▸ Stored data:
──────────

(** * Configuration persistence of the etho_sensor firmware

    Shallow embedding of [src/accessories/etho_sensor/structs.h],
    [storage.cpp] and [storage.h]: the [configuration] record, the additive
    checksum, and the [Storage] facade in its two build variants (ESP8266:
    rotating EEPROM emulation; ESP32: Preferences key-value store).

    Conventions.
    - A byte ([uint8_t], [char]) is a [Z] in [0, 256); a [uint16_t] is a [Z]
      in [0, 65536) with the wrap-around written out.
    - A [char[20]] buffer is the list of its 20 raw bytes; a [const char*] is
      the list of bytes it points to.  The C string held by either is the
      prefix before the first NUL ([c_str]). The model ends a string with
      the list that holds it. In the program a [char[20]] member without a
      NUL reads on into the member behind it ([wifi_pwd] into the two bytes
      of [checksum]); what [strcmp], [strlen] past the first byte or
      [putString] see of such a member is outside the model, and every
      statement that depends on it is made for records whose four buffers
      are NUL-terminated ([nul_terminated]).
    - The static members of [Storage] are an explicit state record threaded
      through every operation; an operation returns its [bool] result
      together with the new state.
    - [EEPROM_Rotate] and [Preferences] are vendor libraries: they are
      interfaces (type classes) here. Properties of the facade are proved
      for every implementation of the interface where they do not depend on
      the device, and for a lawful or a reference device where they do. *)

From Stdlib Require Import ZArith List Bool Lia.
From Stdlib Require Import Floats.SpecFloat.
From stdpp Require Import base decidable list strings gmap.
(* ===================================================================== *)
(** ** The factory's closures *)
(* ===================================================================== *)

Section provider_facts.
Context {F : Type}.
Implicit Types (options : OLLMProviderSettings.t F) (g : Global).
Implicit Types (key n v : string).

Lemma resolveApiKey_after options g : after (resolveApiKey options) g = g.
Proof.
  unfold after, resolveApiKey, ProviderUtils.loadApiKey. simpl.
  destruct (OLLMProviderSettings.apiKey options); [done|].
  destruct g as [env|]; [|done].
  unfold mbind, JS_bind, getProcess. simpl.
  by destruct (env !! "OLLM_API_KEY").
Qed.


Lemma resolveApiKey_missing options g :
  OLLMProviderSettings.apiKey options = None ->
  lookupEnv "OLLM_API_KEY" g = None ->
  exists message,
    result (resolveApiKey options) g = Throw (LoadAPIKeyError message).
Proof.
  unfold result, resolveApiKey, ProviderUtils.loadApiKey. simpl.
  intros -> Henv. destruct g as [env|]; [|by eexists].
  unfold mbind, JS_bind, getProcess. simpl in *.
  rewrite Henv. by eexists.
Qed.


(** [getHeaders] is [loadApiKey] followed by a pure construction. *)
Lemma getHeaders_run options g :
  getHeaders options g
  = (match result (resolveApiKey options) g with
     | Return key =>
         Return (ProviderUtils.withUserAgentSuffix
                   (Some (headersLiteral options key)) [userAgentSuffix])
     | Throw e => Throw e
     end, g).
Proof.
  pose proof (resolveApiKey_after options g) as Hafter.
  unfold getHeaders, after, result in *. fold (resolveApiKey options).
  unfold mbind, JS_bind at 1.
  destruct (resolveApiKey options g) as [[key|e] g']; simpl in *; by subst.
Qed.





Lemma createOLLM_run options g :
  createOLLM options g
  = (Return {|
       OLLMProvider.call := createChatModel options;
       OLLMProvider.specificationVersion := "v3";
       OLLMProvider.completionModel := createCompletionModel options;
       OLLMProvider.chatModel := createChatModel options;
       OLLMProvider.languageModel := createChatModel options;
       OLLMProvider.embeddingModel := createEmbeddingModel;
       OLLMProvider.textEmbeddingModel := createEmbeddingModel;
       OLLMProvider.imageModel := fun modelId =>
         throw (NoSuchModelError modelId "imageModel");
     |}, g).
Proof. reflexivity. Qed.

Lemma baseURL_Some options :
  baseURL options
  = Some (JsString.replace_trailing_slash
            (default defaultBaseURL (OLLMProviderSettings.baseURL options))).
Proof. reflexivity. Qed.

End provider_facts.

(* ===================================================================== *)
(** ** The header builder and the credential *)
(* ===================================================================== *)




(* ===================================================================== *)
(** ** Unsupported model kinds *)
(* ===================================================================== *)

(** C2.  On every provider and for every identifier, [embeddingModel] and
    [textEmbeddingModel] throw [NoSuchModelError] with that identifier and
    model type [embeddingModel], and [imageModel] throws it with model type
    [imageModel]; none of them returns a model object, whatever the state
    they are called in. *)
Theorem unsupported_models_throw {F : Type}
    (options : OLLMProviderSettings.t F) (g : Global) :
  exists p,
    result (createOLLM options) g = Return p /\
    forall (id : string) (g' : Global),
      result (OLLMProvider.embeddingModel p id) g'
        = Throw (NoSuchModelError id "embeddingModel") /\
      result (OLLMProvider.textEmbeddingModel p id) g'
        = Throw (NoSuchModelError id "embeddingModel") /\
      result (OLLMProvider.imageModel p id) g'
        = Throw (NoSuchModelError id "imageModel") /\
      returned (result (OLLMProvider.embeddingModel p id) g') = None /\
      returned (result (OLLMProvider.textEmbeddingModel p id) g') = None /\
      returned (result (OLLMProvider.imageModel p id) g') = None.
Proof.
  eexists. split.
  - unfold result. by rewrite createOLLM_run.
  - intros id g'. repeat split.
Qed.

(* ===================================================================== *)
(** ** Deferred credential check *)
(* ===================================================================== *)

(** C3.  With no [apiKey] in the settings and [OLLM_API_KEY] unset, creating
    the provider returns, building a chat model for any identifier returns,
    and neither touches the environment; the [LoadAPIKeyError] is the
    outcome of invoking the model's header builder. *)
Theorem missing_credential_is_deferred {F : Type}
    (options : OLLMProviderSettings.t F) (g : Global) (id : string) :
  OLLMProviderSettings.apiKey options = None ->
  lookupEnv "OLLM_API_KEY" g = None ->
  exists p m,
    result (createOLLM options) g = Return p /\
    after (createOLLM options) g = g /\
    result (OLLMProvider.chatModel p id) g = Return m /\
    after (OLLMProvider.chatModel p id) g = g /\
    exists message,
      result (Config.headers (LanguageModelV3.config m)) g
        = Throw (LoadAPIKeyError message).
Proof.
  intros Hkey Henv.
  destruct (resolveApiKey_missing options g Hkey Henv) as [message Hmsg].
  do 2 eexists. split; [unfold result; by rewrite createOLLM_run|].
  split; [reflexivity|]. split; [reflexivity|]. split; [reflexivity|].
  exists message. simpl. unfold result. rewrite getHeaders_run. simpl.
  by rewrite Hmsg.
Qed.

Lemma missing_credential_is_deferred_witness :
  OLLMProviderSettings.apiKey (@noSettings unit) = None /\
  lookupEnv "OLLM_API_KEY" emptyEnv = None /\
  exists p m,
    result (createOLLM (@noSettings unit)) emptyEnv = Return p /\
    result (OLLMProvider.chatModel p "test") emptyEnv = Return m /\
    exists message,
      result (Config.headers (LanguageModelV3.config m)) emptyEnv
        = Throw (LoadAPIKeyError message).
Proof.
  split; [reflexivity|]. split; [reflexivity|].
  destruct (missing_credential_is_deferred (@noSettings unit) emptyEnv "test"
              eq_refl eq_refl) as (p & m & Hp & _ & Hm & _ & Hthrow).
  exists p, m. split; [exact Hp|]. split; [exact Hm | exact Hthrow].
Defined.

(* ===================================================================== *)
(** ** The base URL *)
(* ===================================================================== *)

(** C4.  The effective base URL is the default endpoint
    [http://localhost:4000/v1] when the settings have no [baseURL]; it is
    the given [baseURL] less its last character when that is a slash (one
    slash, removed once), and the given [baseURL] unchanged otherwise.  So
    [https://x/v1/] resolves to [https://x/v1]. *)
Theorem baseURL_resolution {F : Type} (options : OLLMProviderSettings.t F) :
  (OLLMProviderSettings.baseURL options = None ->
   baseURL options = Some "http://localhost:4000/v1") /\
  (forall v, OLLMProviderSettings.baseURL options = Some (v +:+ "/") ->
             baseURL options = Some v) /\
  (forall u, OLLMProviderSettings.baseURL options = Some u ->
             JsString.endsWithSlash u = false ->
             baseURL options = Some u) /\
  (OLLMProviderSettings.baseURL options = Some "https://x/v1/" ->
   baseURL options = Some "https://x/v1").
Proof.
  rewrite baseURL_Some. repeat split.
  - by intros ->.
  - intros v ->. simpl. by rewrite replace_trailing_slash_snoc.
  - intros u -> Hu. simpl. by rewrite replace_trailing_slash_id.
  - by intros ->.
Qed.

(** C5, as amended.  When the settings have no [baseURL], or one that does
    not end in two slashes, the stored base URL does not end with a
    slash. *)
Theorem baseURL_no_trailing_slash {F : Type}
    (options : OLLMProviderSettings.t F) :
  (forall u, OLLMProviderSettings.baseURL options = Some u ->
             endsWithTwoSlashes u = false) ->
  exists base,
    baseURL options = Some base /\ JsString.endsWithSlash base = false.
Proof.
  intros Hsingle. rewrite baseURL_Some. eexists. split; [reflexivity|].
  destruct (OLLMProviderSettings.baseURL options) as [u|] eqn:Hu;
    [|reflexivity].
  simpl. apply not_true_is_false. intros Hends.
  destruct (replace_trailing_slash_still u Hends) as [v ->].
  specialize (Hsingle _ eq_refl).
  by rewrite endsWithTwoSlashes_append in Hsingle.
Qed.
(** * smyth.py: parallel HMM clustering after Smyth 1997

    A shallow embedding of [smyth.py] and the properties of its
    orchestration pipeline.

    Conventions of the embedding:
    - Python floats are rationals [Q] (an idealisation: no rounding, no
      infinities, no NaN); Python ints are [Z], lengths are [nat]. Where
      the finiteness of the distances is at stake, the distance stage is
      embedded a second time, over floats with infinities ([pyfloat]).
    - Exceptions are the [Err] results of an error monad; the orchestrator's
      methods run in a state-and-error monad over the object [self] and a
      [world] holding the CPU clock and the log of pool operations.
    - The third-party libraries (ghmm, sklearn, numpy, Pycluster) and the
      helper modules of the repository that [smyth.py] imports are the
      variables of the section [Smyth]. Printing is not modelled. *)

From Stdlib Require Import QArith Qabs Qminmax Lqa.
From stdpp Require Import base option list sorting gmap strings.

Local Open Scope Q_scope.

(** ** Exceptions and the error monad of the worker functions *)

Inductive exn : Set :=
  | AssertionError
  | ZeroDivisionError
  | ValueError
  | TypeError
  | KeyError
  | IndexError
  | UnboundLocalError.

Inductive result (A : Type) : Type :=
  | Ok (a : A)
  | Err (e : exn).
Arguments Ok {A} a.
Arguments Err {A} e.
(** * font-mapper: the outline-based glyph matching engine of [mapper.go]

    A shallow embedding of package [mapper] and the properties of its
    glyph-existence test, outline comparator, rune resolver and batch
    driver.

    The font library ([truetype], [fixed], [font]) is an external
    collaborator.  A parsed font is represented by what the package asks
    of it: its glyph index table, the bounds query of a face opened on it
    and its outline loader. *)

From Stdlib Require Import ZArith List String Bool Lia.
From stdpp Require Import base option list gmap fin_maps.
Import ListNotations.

Local Open Scope Z_scope.

(** ** Machine integers *)

(** Go's [int32]: [rune] and [fixed.Int26_6] are both [int32].  Arithmetic
    on them wraps around silently. *)
Definition MinInt32 : Z := - 2 ^ 31.
Definition MaxInt32 : Z := 2 ^ 31 - 1.

Definition int32 (z : Z) : Prop := MinInt32 <= z <= MaxInt32.

Definition wrap32 (z : Z) : Z := (z + 2 ^ 31) mod 2 ^ 32 - 2 ^ 31.

Abbreviation rune := Z (only parsing).

(** [truetype.Index] is a [uint16]; it is only ever tested against zero. *)
Abbreviation Index := N (only parsing).

(** ** Package [fixed] *)

Module fixed.

Abbreviation Int26_6 := Z (only parsing).

(** [fixed.I(i)] is [Int26_6(i << 6)]. *)
Definition I (i : Z) : Int26_6 := wrap32 (Z.shiftl i 6).

Definition sub (x y : Int26_6) : Int26_6 := wrap32 (x - y).
Definition neg (x : Int26_6) : Int26_6 := wrap32 (- x).

Record Point26_6 := { PX : Int26_6; PY : Int26_6 }.

Record Rectangle26_6 := { Min : Point26_6; Max : Point26_6 }.

(** [func (r Rectangle26_6) Empty() bool]:
    [r.Min.X >= r.Max.X || r.Min.Y >= r.Max.Y]. *)
Definition Empty (r : Rectangle26_6) : bool :=
  (PX (Max r) <=? PX (Min r)) || (PY (Max r) <=? PY (Min r)).

End fixed.

(** ** Package [truetype] *)

Inductive Hinting := HintingNone | HintingVertical | HintingFull.

(** Go's [error] values.  [fmt.Errorf] with a [%w] verb wraps its argument
    and renders it into the message. *)
Inductive error :=
| LibError (msg : string)
| WrapError (msg : string) (err : error).

Definition Error (e : error) : string :=
  match e with
  | LibError msg => msg
  | WrapError msg _ => msg
  end.

Definition Errorf_w (prefix : string) (err : error) : error :=
  WrapError (prefix ++ Error err) err.

(** [truetype.Point]. *)
Record Point := { X : fixed.Int26_6; Y : fixed.Int26_6; Flags : Z }.

(** [truetype.GlyphBuf], restricted to the two fields the package reads. *)
Record GlyphBuf := { Points : list Point; Ends : list Z }.

(** [truetype.Options]; only [Size] is set by the package. *)
Record Options := { Size : Z }.

(** A parsed [*truetype.Font], seen through the three queries made on it:
    - [font.Index(char)];
    - [truetype.NewFace(font, opts).GlyphBounds(char)], which returns
      [(bounds, advance, ok)];
    - [buf.Load(font, scale, index, hinting)] on a fresh buffer, which
      returns the filled buffer or an error. *)
Record Font := {
  font_Index : rune -> Index;
  face_GlyphBounds : Options -> rune -> fixed.Rectangle26_6 * fixed.Int26_6 * bool;
  buf_Load : fixed.Int26_6 -> Index -> Hinting -> GlyphBuf + error
}.

(** ** The glyph existence tester *)

(** [func (g *GlyphOutlineMapper) hasGlyph(font *truetype.Font, char rune) bool].
    The font pointer may be nil.  The receiver is not used. *)
Definition hasGlyph (font : option Font) (char : rune) : bool :=
  match font with
  | None => false
  | Some font =>
    let index := font_Index font char in
    if (index =? 0)%N && negb (char =? 0) then false
    else
      let '(bounds, advance, ok) := face_GlyphBounds font {| Size := 12 |} char in
      if negb ok then false
      else if fixed.Empty bounds && (advance =? 0) then false
      else if (0xE000 <=? char) && (char <=? 0xF8FF) then
        if 0 <? advance then true
        else if negb (fixed.Empty bounds) then true
        else if (0 <? index)%N then true
        else false
      else if (0 <? index)%N then true
      else false
  end.

(** ** The outline comparator *)

Definition tolerance : fixed.Int26_6 := 10.

(** Step 2, [for i := range buf1.Ends]: runs after the lengths were found
    equal, so the index into [buf2.Ends] is always in range. *)
Fixpoint compareEnds (ends1 ends2 : list Z) : bool :=
  match ends1, ends2 with
  | [], _ => true
  | e1 :: ends1', e2 :: ends2' =>
      if negb (e1 =? e2) then false else compareEnds ends1' ends2'
  | _ :: _, [] => false
  end.

(** The body of the loop of step 4 for one pair of points: [true] when the
    pair is within tolerance. *)
Definition comparePoint (p1 p2 : Point) : bool :=
  let dx := fixed.sub (X p1) (X p2) in
  let dy := fixed.sub (Y p1) (Y p2) in
  let dx := if dx <? 0 then fixed.neg dx else dx in
  let dy := if dy <? 0 then fixed.neg dy else dy in
  if (tolerance <? dx) || (tolerance <? dy) then false else true.

(** Step 4, [for i := range buf1.Points], after the point counts were
    found equal. *)
Fixpoint comparePoints (points1 points2 : list Point) : bool :=
  match points1, points2 with
  | [], _ => true
  | p1 :: points1', p2 :: points2' =>
      if comparePoint p1 p2 then comparePoints points1' points2' else false
  | _ :: _, [] => false
  end.

(** [func (g *GlyphOutlineMapper) compareGlyphOutlines(buf1, buf2 *truetype.GlyphBuf) bool] *)
Definition compareGlyphOutlines (buf1 buf2 : GlyphBuf) : bool :=
  if negb (length (Ends buf1) =? length (Ends buf2))%nat then false
  else if negb (compareEnds (Ends buf1) (Ends buf2)) then false
  else if negb (length (Points buf1) =? length (Points buf2))%nat then false
  else comparePoints (Points buf1) (Points buf2).

(** ** Call traces

    The resolver is followed through the calls it makes to the other
    functions of the package: a computation returns its value together
    with the list of calls made, in order. *)

Inductive Call :=
| Call_hasGlyph (font : option Font) (char : rune)
| Call_GlyphOutlineEqual (specialUnicode standardUnicode : rune)
| Call_compareGlyphOutlines (buf1 buf2 : GlyphBuf).

Definition Traced (A : Type) : Type := A * list Call.

Definition ret {A} (a : A) : Traced A := (a, []).

Definition bind {A B} (m : Traced A) (k : A -> Traced B) : Traced B :=
  let '(a, t1) := m in
  let '(b, t2) := k a in
  (b, t1 ++ t2).

(** A call to a pure function of the package: the call is recorded, the
    value is the function's. *)
Definition call {A} (c : Call) (a : A) : Traced A := (a, [c]).

(** A call to a function that itself makes calls. *)
Definition enter {A} (c : Call) (m : Traced A) : Traced A :=
  let '(a, t) := m in (a, c :: t).

Definition value {A} (m : Traced A) : A := fst m.
Definition trace {A} (m : Traced A) : list Call := snd m.

Notation "'let*' x ':=' m 'in' k" := (bind m (fun x => k))
  (at level 10, x name, m at level 100, k at level 200).

Definition is_compare (c : Call) : bool :=
  match c with Call_compareGlyphOutlines _ _ => true | _ => false end.

Definition is_outline_equal (c : Call) : bool :=
  match c with Call_GlyphOutlineEqual _ _ => true | _ => false end.

(** ** The mapper *)

(** A [chan struct{}]: its capacity, the number of buffered elements and
    whether it was closed. *)
Record chan := { chan_cap : nat; chan_len : nat; chan_closed : bool }.

Definition make_chan (n : nat) : chan :=
  {| chan_cap := n; chan_len := 0; chan_closed := false |}.

(** The fonts are pointers that the constructor, the only place that
    assigns them, always sets; [wg] is the counter of the shared
    [*sync.WaitGroup]. *)
Record GlyphOutlineMapper := {
  specialFont : Font;
  standardFont : Font;
  concurrent : Z;
  wg : nat;
  sem : chan
}.

(** How a call that may not return normally ends.  [OutOfSchedule] is the
    model's own: the schedule given to a batch was too short to reach the
    end of the call. *)
Inductive outcome (A : Type) :=
| Returns (a : A)
| Panics (msg : string)
| Deadlock
| OutOfSchedule.

Arguments Returns {A} a.
Arguments Panics {A} msg.
Arguments Deadlock {A}.
Arguments OutOfSchedule {A}.

Section Construction.

(** [truetype.Parse]. *)
Variable Parse : list Byte.byte -> Font + error.

(** [func NewGlyphOutlineMapper(specialFontData, standardFontData []byte)],
    returning a mapper pointer and an error, one of them nil. *)
Definition NewGlyphOutlineMapper (specialFontData standardFontData : list Byte.byte)
  : option GlyphOutlineMapper * option error :=
  match Parse specialFontData with
  | inr err => (None, Some (Errorf_w "parse special font failed: " err))
  | inl specialFont =>
    match Parse standardFontData with
    | inr err => (None, Some (Errorf_w "parse standard font failed: " err))
    | inl standardFont =>
      (Some {| specialFont := specialFont;
               standardFont := standardFont;
               concurrent := 10;
               wg := 0;
               sem := make_chan 10 |}, None)
    end
  end.

End Construction.

(** [func (g *GlyphOutlineMapper) SetConcurrent(concurrent int)].
    [make] panics on a negative size. *)
Definition SetConcurrent (g : GlyphOutlineMapper) (n : Z) : outcome GlyphOutlineMapper :=
  if n <? 0 then Panics "makechan: size out of range"
  else Returns {| specialFont := specialFont g;
                  standardFont := standardFont g;
                  concurrent := n;
                  wg := wg g;
                  sem := make_chan (Z.to_nat n) |}.

(** [func (g *GlyphOutlineMapper) GlyphOutlineEqual(specialUnicode, standardUnicode rune) bool] *)
Definition GlyphOutlineEqual (g : GlyphOutlineMapper) (specialUnicode standardUnicode : rune)
  : Traced bool :=
  let index1 := font_Index (specialFont g) specialUnicode in
  let index2 := font_Index (standardFont g) standardUnicode in
  if (index1 =? 0)%N || (index2 =? 0)%N then ret false
  else
    match buf_Load (specialFont g) (fixed.I 1000) index1 HintingNone with
    | inr _ => ret false
    | inl buf1 =>
      match buf_Load (standardFont g) (fixed.I 1000) index2 HintingNone with
      | inr _ => ret false
      | inl buf2 =>
          call (Call_compareGlyphOutlines buf1 buf2) (compareGlyphOutlines buf1 buf2)
      end
    end.
(** * Quotation PDF resolution and regeneration

    A shallow embedding of the quotation-PDF endpoint of the backend
    ([handleQuotationPDF], [quotationPDFInterceptor] and the older
    [app.get('/api/uploads/quotations/:filename')] route), together with the
    platform pieces the handler relies on: regular expressions (the JavaScript
    literals used by [String.prototype.match] and the pattern handed to the
    database's [$regex] operator), the two collections, and the file system.

    Strings of the program are [string]; the regular-expression engine works
    on their character lists. *)

From Stdlib Require Import ZArith Lia Bool List Ascii String.
From stdpp Require Import base gmap strings list.
Import ListNotations.
Local Open Scope Z_scope.

(** ** Characters and strings *)

Definition s2l (s : string) : list ascii := list_ascii_of_string s.
Definition l2s (l : list ascii) : string := string_of_list_ascii l.

Definition is_digit (c : ascii) : bool :=
  (48 <=? nat_of_ascii c)%nat && (nat_of_ascii c <=? 57)%nat.
Definition is_upper (c : ascii) : bool :=
  (65 <=? nat_of_ascii c)%nat && (nat_of_ascii c <=? 90)%nat.
Definition is_lower (c : ascii) : bool :=
  (97 <=? nat_of_ascii c)%nat && (nat_of_ascii c <=? 122)%nat.
Definition is_alnum (c : ascii) : bool := is_digit c || is_upper c || is_lower c.
Definition is_space (c : ascii) : bool :=
  existsb (Nat.eqb (nat_of_ascii c)) [9; 10; 11; 12; 13; 32]%nat.

(** ASCII case folding, as the [i] option does on the bytes of a name. *)
Definition to_lower (c : ascii) : ascii :=
  if is_upper c then ascii_of_nat (nat_of_ascii c + 32) else c.
Definition to_upper (c : ascii) : ascii :=
  if is_lower c then ascii_of_nat (nat_of_ascii c - 32) else c.
Definition eqb_ci (a b : ascii) : bool := Ascii.eqb (to_lower a) (to_lower b).

(** [parseInt] on a run of decimal digits. *)
Definition digit_val (c : ascii) : Z := Z.of_nat (nat_of_ascii c) - 48.
Definition parseInt (ds : list ascii) : Z :=
  fold_left (fun acc d => 10 * acc + digit_val d) ds 0.

(** ** Regular expressions *)

Module Regex.

(** Character sets: a literal, [.], the class escapes, and bracket classes. *)
Inductive cset : Type :=
| CLit (c : ascii)
| CAny
| CDigit
| CWord
| CSpace
| CRange (lo hi : ascii)
| CUnion (a b : cset)
| CNeg (a : cset)
| CNone.

Inductive regex : Type :=
| REmpty
| RChar (cs : cset)
| RSeq (r1 r2 : regex)
| RAlt (r1 r2 : regex)
| RStar (r : regex)
| RGroup (i : nat) (r : regex)
| RBol
| REol.

Definition in_range (lo hi c : ascii) : bool :=
  (nat_of_ascii lo <=? nat_of_ascii c)%nat && (nat_of_ascii c <=? nat_of_ascii hi)%nat.

(** Membership of a character in a set; [ci] is the case-insensitive option. *)
Fixpoint cset_mem (ci : bool) (cs : cset) (c : ascii) : bool :=
  match cs with
  | CLit a => if ci then eqb_ci a c else Ascii.eqb a c
  | CAny => negb (Ascii.eqb c "010")
  | CDigit => is_digit c
  | CWord => is_alnum c || Ascii.eqb c "_"
  | CSpace => is_space c
  | CRange lo hi =>
      in_range lo hi c
      || (ci && (in_range lo hi (to_lower c) || in_range lo hi (to_upper c)))
  | CUnion a b => cset_mem ci a c || cset_mem ci b c
  | CNeg a => negb (cset_mem ci a c)
  | CNone => false
  end.

(** Captures: group number and captured text, most recent binding first. *)
Definition caps : Type := list (nat * list ascii).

──────────

▸ EXERCISE INSTRUCTIONS:
Check every line above for the string "Lemma" and copy those that have it.

▸ REPLY TO THE EXERCISE:
Lemma resolveApiKey_after options g : after (resolveApiKey options) g = g.
Lemma resolveApiKey_missing options g :
Lemma getHeaders_run options g :
Lemma createOLLM_run options g :
Lemma baseURL_Some options :
Lemma missing_credential_is_deferred_witness :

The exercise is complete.